Adjustments were made to the typical wet ashing procedure used by the University of Minnesota Research and Analytical lab to determine total sulfur by ICP. The actual digestion of samples for the comparison was the same. The old method compared measured sulfur in the axial mode at a wavelength of 180.731nm. The new analysis measured sulfur in the radial mode at a wavelength of 182.034 with the addition of a yttrium internal standard. The modified method slightly improved recovery of sulfur from two of the three reference samples (Figure 5). Total recovery of sulfur was still less than 90% of the guaranteed values. Recovery did differ by reference material and was lowest for the orchard reference at near 70% of the reference value.

Sulfur by combustion was determined using a Elementar Rapid S Cube. For comparison only one of the references, the tobacco standard, was analyzed using the rapid S cube. Results from the combustion S analysis showed a greater recovery of S from the rapid S cube but the average value was still less than the S value stated by the tobacco standard.

Data for additional nutrients is not included in this report. Other nutrients were measured with and without the modified S procedure but there was no evidence that values for other nutrient varied. This indicates the S procedure could be modified without impacting other nutrients. The primary draw back to the modified procedure would be any additional cost or run time for samples. Since S recover still was not increased to 100% the modified procedure may not provide substantial enough increase over the standard procedure. Sulfur concentration would need to be related to crop yield to develop an index of response with the various procedures.

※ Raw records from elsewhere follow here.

Lemma restored_table t c : moved F D (there (table_moves data_dir id ms)) t -> exists t',
  RestoreTableFromTombstone data_dir id ms (mkStore t c) = (mkStore t' c, Ok ()) /\
  tree_files t' = F /\ dirs t' = D ∖ {[X]} /\ healthy_tree t'.
Proof.
  intros M. unfold RestoreTableFromTombstone. rewrite (proj2 (Z.eqb_neq ms 0) Hms).
  erewrite st_bind_Ok by reflexivity. rewrite st_exists. cbn [tree].
  unfold TableMetaPathFromStorage, table_dir, Registry.DatasetDir.
  change (path_join (path_join data_dir (project_id id)) (dataset_id id)) with (DatasetDirFromStorage data_dir id).
  rewrite live_path_text by first [done|by apply literal_without]. rewrite dropped_meta by done.
  rewrite st_exists. cbn [tree]. rewrite tomb_dir_text by done. fold X.
  assert (path_exists t X = true) as ->.
  { unfold path_exists. rewrite orb_true_iff, bool_decide_eq_true. right.
    apply (dropped_keeps _ X M); [unfold D; set_solver|]. intros x.
    destruct (under _ X) eqn:U; [|done]. exfalso.
    pose proof (under_trans _ _ _ U (tomb_under_dir data_dir id ms x)) as W.
    pose proof (live_tomb_apart data_dir id Hid ms x x _ W) as A. by rewrite under_refl in A. }
  cbn [negb]. erewrite st_bind_Ok by (unfold tree_call; cbn [tree]; by rewrite remake_live_dir).
  destruct (ok_table _ Hid) as [T1 T2].
  rewrite !filename_component by (apply component_app; [done|by apply literal_without]).
  unfold X. rewrite !tomb_path_text, !live_path_text by first [done|by apply literal_without].
  step_move (restore_table_moves []). step_move (restore_table_moves (take 1 (table_moves data_dir id ms))).
  step_move (restore_table_moves (take 2 (table_moves data_dir id ms))).
  step_move (restore_table_moves (take 3 (table_moves data_dir id ms))).
  match goal with M' : moved _ _ _ ?t' |- context [on_tree _ (mkStore ?t' _)] =>
    destruct (restored_dirs t' M') as [EF ED]; pose proof (moved_healthy _ _ _ _ M') as Hh;
    unfold on_tree; cbn [tree conn]; fold X; rewrite (remove_tombstone t' Hh EF ED) end.
  eexists. split; [reflexivity|]. by split.
Qed.
End drop_restore.

Section table_properties.
Context `{AbslTextLaws} `{DuckDb} (data_dir : str).

Lemma find_table_spec id s : DatasetDirFromStorage data_dir id ∈ dirs (tree s) ->
  find_table data_dir id s =
    (s, if path_exists (tree s) (TableMetaPathFromStorage data_dir id) then Ok ()
        else Err (NotFoundError ($"table not found: " ++ table_name id))).
Proof.
  intros D. unfold find_table. rewrite st_exists. unfold table_dir, Registry.DatasetDir.
  change (path_join (path_join data_dir (project_id id)) (dataset_id id)) with (DatasetDirFromStorage data_dir id).
  assert (path_exists (tree s) (DatasetDirFromStorage data_dir id) = true) as ->.
  { unfold path_exists. by rewrite orb_true_iff, bool_decide_eq_true; right. }
  cbn [negb]. rewrite st_exists. by destruct (path_exists _ _).
Qed.
(** ** Wrapping for GoogleSQL's script executor *)

Definition WrapScriptInBeginEnd (sql : str) : str :=
  let trimmed := StripAsciiWhitespace sql in
  if StartsWithIgnoreCase trimmed $"BEGIN" || StartsWithIgnoreCase trimmed $"EXECUTE IMMEDIATE"
  then trimmed
  else $"BEGIN" ++ newline :: trimmed ++ newline :: $"END;".

(** [NeedsAllStatements] of [local_coordinator_engine.cc]: the texts that go to
    the analyzer with every statement kind allowed. *)
Definition ContainsSetKeyword (sql : str) : bool :=
  str_contains sql $" SET " || str_contains sql (newline :: $"SET ") ||
  StartsWithIgnoreCase (StripAsciiWhitespace sql) $"SET ".

Definition NeedsAllStatements (request_sql : str) : bool :=
  let sql := StripAsciiWhitespace request_sql in
  str_contains request_sql $"DECLARE" || str_contains request_sql $"CALL " ||
  str_contains request_sql $"BEGIN" || str_contains request_sql $"CREATE CONSTANT" ||
  StartsWithIgnoreCase sql $"CREATE FUNCTION" || StartsWithIgnoreCase sql $"CREATE OR REPLACE FUNCTION" ||
  StartsWithIgnoreCase sql $"CREATE SNAPSHOT" || StartsWithIgnoreCase sql $"CREATE TABLE" ||
  ContainsSetKeyword request_sql.

(** ** Splitting *)

(** Text whose quotes are closed and that has no semicolon outside them: the
    loop reads it to its end without cutting. *)
Fixpoint quotes_after (s : str) (in_quote : bool) : option bool :=
  match s with
  | [] => Some in_quote
  | c :: s =>
      if is_quote_char c then quotes_after s (negb in_quote)
      else if is_semicolon c && negb in_quote then None
      else quotes_after s in_quote
  end.

Definition whole_statement (s : str) : Prop := quotes_after s false = Some false.

Lemma split_loop_text s q q' rest cur :
  quotes_after s q = Some q' -> split_loop (s ++ rest) cur q = split_loop rest (cur ++ s) q'.
Proof.
  revert q cur. induction s as [|c s IH]; intros q cur E; cbn in *; [injection E as ->; by rewrite app_nil_r|].
  destruct (is_quote_char c); [|destruct (is_semicolon c && negb q); [done|]];
    rewrite (IH _ (cur ++ [c]) E); by rewrite <- app_assoc.
Qed.

Lemma cut_statement_text s q q' rest :
  quotes_after s q = Some q' ->
  cut_statement (s ++ rest) q = (fun p : str * str => (s ++ p.1, p.2)) <$> cut_statement rest q'.
Proof.
  revert q. induction s as [|c s IH]; intros q E; cbn in *.
  { injection E as ->. by destruct (cut_statement rest q') as [[]|]. }
  destruct (is_quote_char c); [|destruct (is_semicolon c && negb q); [done|]];
    rewrite (IH _ E); by destruct (cut_statement rest q') as [[]|].
Qed.

Lemma cut_semicolon rest : cut_statement (";"%char :: rest) false = Some ([], rest).
Proof. done. Qed.

(** A text either has a first unquoted semicolon, or has none. *)
Lemma cut_statement_spec sql q :
  match cut_statement sql q with
  | Some (stmt, rest) => sql = stmt ++ ";"%char :: rest /\ quotes_after stmt q = Some false
  | None => exists q', quotes_after sql q = Some q'
  end.
Proof.
  revert q. induction sql as [|c sql IH]; intros q; cbn; [by exists q|].
  destruct (is_quote_char c) eqn:Q.
  { specialize (IH (negb q)). destruct (cut_statement sql (negb q)) as [[stmt rest]|]; cbn; [|done].
    destruct IH as [-> E]. by rewrite Q. }
  destruct (is_semicolon c && negb q) eqn:C.
  { apply andb_true_iff in C as [C N]. apply bool_decide_eq_true in C as ->. cbn. by destruct q. }
  specialize (IH q). destruct (cut_statement sql q) as [[stmt rest]|]; cbn; [|done].
  destruct IH as [-> E]. by rewrite Q, C.
Qed.

Lemma split_after s rest : whole_statement s ->
  SplitSemicolonStatements (s ++ ";"%char :: rest) = add_statement s (SplitSemicolonStatements rest).
Proof. intros W. unfold SplitSemicolonStatements. by rewrite (split_loop_text s false false). Qed.

Lemma split_last s q : quotes_after s false = Some q -> SplitSemicolonStatements s = add_statement s [].
Proof.
  intros W. unfold SplitSemicolonStatements. rewrite <- (app_nil_r s) at 1.
  by rewrite (split_loop_text s false q).
Qed.

(** The statement the splitter finds first is the leading statement. *)
Lemma split_leading sql :
  SplitSemicolonStatements sql =
  match cut_statement sql false with
  | Some (stmt, rest) => add_statement stmt (SplitSemicolonStatements rest)
  | None => add_statement sql []
  end.
Proof.
  pose proof (cut_statement_spec sql false) as C. destruct (cut_statement sql false) as [[stmt rest]|].
  - destruct C as [-> W]. by apply split_after.
  - destruct C as [q W]. by eapply split_last.
Qed.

Table 13 summarizes corn data collected from Staples. The revised ICP method still difference from combustion values except for the V5 whole plant samples. The relationship between the two values was again curvilinear for the R2 leaf and grain samples and linear for the R6 whole plant samples.

Table 14 summarizes the relationship between yield and plant tissue S concentrations measured by ICP and by combustion. Of the four samples collected, there was no relationship between R6 whole plant S concentration and yield for either method. The best correlation was between R2 leaf S concentration and grain yield for both methods. However, there was a slight difference in the critical level with a slightly higher critical level for the combustion measurement. The greatest difference between critical levels was for the grain measurements where the critical level for the ICP analysis was roughly half that of the combustion analysis. This is consistent with other findings and indicates that ICP analysis is likely to under predict total S removal. For the diagnostic testing periods, V5 and R2, the values were close but still different where, again, separate critical levels should be established based on analysis method and the method of analysis should be clearly stated prior to any recommendations made for S application based on tissue analysis.

Acknowledgements: The authors would like to thank the Minnesota Agricultural Fertilizer Research and Education Council for the support of this project. We would like to thank Brian Barber and Victoria Meltzer for their work on the sulfur methods comparison project. We would also like to thank our cooperators for their current and future support on the project along with the crop consultants which also were instrumental in helping locate and establish the trials. We also would like to thank the field crew from the Department of Soil, Water, and Climate for their technical support on the research project.